Now the P in PEN does not stand for pianist, but of course one cannot deny his art poetry.

And he tweets tirelessly.

That may have been enough for the prominent young association as proof of journalistic activities.

And hardly any other member has campaigned for the humanistic ideals represented by PEN in recent years with more publicity than Levit.

So it's no wonder that Levit's determination even made it into the title of a documentary dedicated to him, which is now being released in German cinemas: "Igor Levit - No Fear".

Regina Schilling accompanied the pianist with the camera for more than a year, and when shooting began in autumn 2019, neither of them could have guessed what kind of year it would be.

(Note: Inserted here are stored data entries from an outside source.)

(* ===== verification/PodFacts.v ===== *)
(** * What the rendered StatefulSet guarantees (src/controller/kafka_node_pool.rs)

    The pods are admitted by the API server, the selectors pick the pods of one pool and
    no others, and the operator reads its own StatefulSet back as the pool it rendered. *)

From S2P Require Import Prelude RustStd Kube Workload Version Toml Tuning Quantity CaBundle ClusterCa.
From S2P Require Import UserTls Listeners ListenerCheck NodePool ListenerObjects Quorum Advertised.
From S2P Require Import NetworkPolicy KafkaSpec ListenerSecrets BrokerToml StorageChange Rollout.
From S2P Require Import PodRender.
Local Open Scope Z_scope.

(** ** Names with a common start, beside fixed names *)
Lemma NoDup_prefixed p (l k : list string) :
  (∀ x, x ∈ l → starts_with p x = true) → (∀ x, x ∈ k → starts_with p x = false) →
  NoDup l → NoDup k → NoDup (l ++ k).
Proof.
  intros Hl Hk Hnl Hnk. apply NoDup_app. split_and!; [done| |done].
  intros x Hx Hx'. apply Hl in Hx. apply Hk in Hx'. congruence.
Qed.

Lemma starts_with_app p s : starts_with p (p +:+ s) = true.
Proof. unfold starts_with. by rewrite strip_prefix_app. Qed.

Lemma sublist_ite {A} (b : bool) (l k : list A) : l `sublist_of` k → (if b then l else []) `sublist_of` k.
Proof. intros. destruct b; [done|apply sublist_nil_l]. Qed.

Lemma sublist_opt {A B} (f : A → list B) (o : option A) k :
  (∀ a, f a `sublist_of` k) → from_option f [] o `sublist_of` k.
Proof. intros Hf. destruct o; [apply Hf|apply sublist_nil_l]. Qed.

Lemma fmap_ite {A B} (f : A → B) (b : bool) l : f <$> (if b then l else []) = if b then f <$> l else [].
Proof. by destruct b. Qed.
Lemma fmap_opt {A B C} (f : B → C) (g : A → list B) (o : option A) :
  f <$> from_option g [] o = from_option (λ a, f <$> g a) [] o.
Proof. by destruct o. Qed.

(** A list of optional parts is part of a fixed list. *)
Ltac sub_parts :=
  repeat first
    [ apply sublist_nil_l
    | apply sublist_ite
    | apply sublist_opt; intros ?
    | apply sublist_app
    | reflexivity ].

(** A fact about fixed strings. *)
Ltac fixed := by apply (bool_decide_unpack _).

Lemma fixed_free p (l k : list string) :
  forallb (λ x, negb (starts_with p x)) k = true → l `sublist_of` k →
  ∀ x, x ∈ l → starts_with p x = false.
Proof.
  intros Hk Hs x Hx. rewrite forallb_forall in Hk.
  apply negb_true_iff, Hk, list_elem_of_In. eapply elem_of_submseteq; [exact Hx|]. by apply sublist_submseteq.
Qed.

(** ** The disks of a pool *)
Definition disks_ok (s : option Storage) : Prop :=
  match s with
  | Some (Jbod volumes _) =>
      (2 ≤ length volumes)%nat ∧ NoDup (map jv_id volumes)
  | _ => True
  end.

Lemma check_volumes_Ok seen l :
  check_volumes seen l = Ok tt → NoDup (map jv_id l) ∧ ∀ v, v ∈ l → jv_id v ∉ seen.
Proof.
  revert seen. induction l as [|v l IH]; intros seen; cbn; [split; [constructor|set_solver]|].
  case_bool_decide as Hv; [done|]. destruct (map_err _ _); [|done]. intros [Hnd Hl]%IH. split.
  - constructor; [|done]. intros (w & Heq & Hw)%list_elem_of_fmap. apply Hl in Hw. set_solver.
  - intros w [->|Hw]%elem_of_cons; [done|]. apply Hl in Hw. set_solver.
Qed.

At the beginning of January 2020, Levit is sitting in a taxi and looking ahead to 108 concerts planned for the new year, "more than since 2014", his head sinking desperately against the backrest of the driver's seat in front of him.

Flat on his stomach on the recording studio floor

We will see Levit more often in states of emergency caused by repertoire strain, most impressively in the recordings of Ronald Stevenson's "Passacaglia on DSCH".

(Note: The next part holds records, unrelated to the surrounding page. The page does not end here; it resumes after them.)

Definition replace_condition (conditions : list KafkaCondition) (ty st reason message : string)
  : list KafkaCondition :=
  let replacement := condition ty st reason message in
  if opt_is_some (find_first (of_type ty) conditions) then
    update_first (of_type ty) (λ existing,
      if str_eqb (status existing) st
      then {| type_ := ty; status := st; reason := reason; message := message;
              last_transition_time := last_transition_time existing |}
      else replacement) conditions
  else if str_eqb ty "Ready" then replacement :: conditions
  else conditions ++ [replacement].

Definition replace_ready_condition (conditions : list KafkaCondition) (st reason message : string)
  : list KafkaCondition := replace_condition conditions "Ready" st reason message.

Definition transition_ready_condition (conditions : list KafkaCondition) (st reason message : string)
  : list KafkaCondition :=
  let ready := condition "Ready" st reason message in
  if opt_is_some (find_first (of_type "Ready") conditions)
  then update_first (of_type "Ready") (λ _, ready) conditions
  else ready :: conditions.

Definition with_history (previous : list KafkaCondition) (current : KafkaCondition) : KafkaCondition :=
  if str_eqb (type_ current) "Ready" then default current (find_first (of_type "Ready") previous)
  else
    match find_first (λ p, str_eqb (type_ p) (type_ current) && str_eqb (status p) (status current))
            previous with
    | Some p => {| type_ := type_ current; status := status current; reason := reason current;
                   message := message current; last_transition_time := last_transition_time p |}
    | None => current
    end.

Definition conditions_with_history (obj : KafkaUser) (token : DelegationToken)
    (auth : DelegationTokenAuth) (now_ms : Z) : list KafkaCondition :=
  let conditions := compute_conditions token auth now_ms true None in
  match ku_status obj with
  | None => conditions
  | Some st => map (with_history (us_conditions st)) conditions
  end.

Definition inherit_published_ready (conditions published : list KafkaCondition)
  : list KafkaCondition :=
  match find_first (of_type "Ready") published with
  | None => conditions
  | Some ready =>
      if opt_is_some (find_first (of_type "Ready") conditions)
      then update_first (of_type "Ready") (λ _, ready) conditions
      else ready :: conditions
  end.

Definition has_condition (ty st : string) (conditions : list KafkaCondition) : bool :=
  existsb (λ c, str_eqb (type_ c) ty && str_eqb (status c) st) conditions.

“Was he actually crazy?” the sound engineer Andreas Neubronner calls out to him from the editing room before Levit lies flat on his stomach on the floor of the recording studio at the end of the session – the most impressive, and also the most frightening, because the most intimate image in Schilling’s film.

The young man, who was just turning the pages for Levit, was at a loss;

he sneaks away and leaves the pianist.

But Levit will master the recording and later go on a solo tour with Stevenson's composition: double recitals each, once with the Passacaglia and then with Shostakovich's Preludes and Fugues.

In March 2022 he returned to the Gewandhaus with it.

What was Henze's reminiscence of Wagner in 2019 is Stevenson's homage to Shostakovich.

Levit is a great lover of great lovers in music history.

The pandemic lay between the Leipzig performances.

And most of Schilling's film.

Two months after the outbreak of desperation in the taxi, Levit has his last live performance for a long time on his birthday: in Hamburg's Elbphilharmonie with Beethoven's third piano concerto.

Friends came to congratulate, but their own family no longer for fear of Corona: "In the morning we will all be unemployed," Levit states and is right.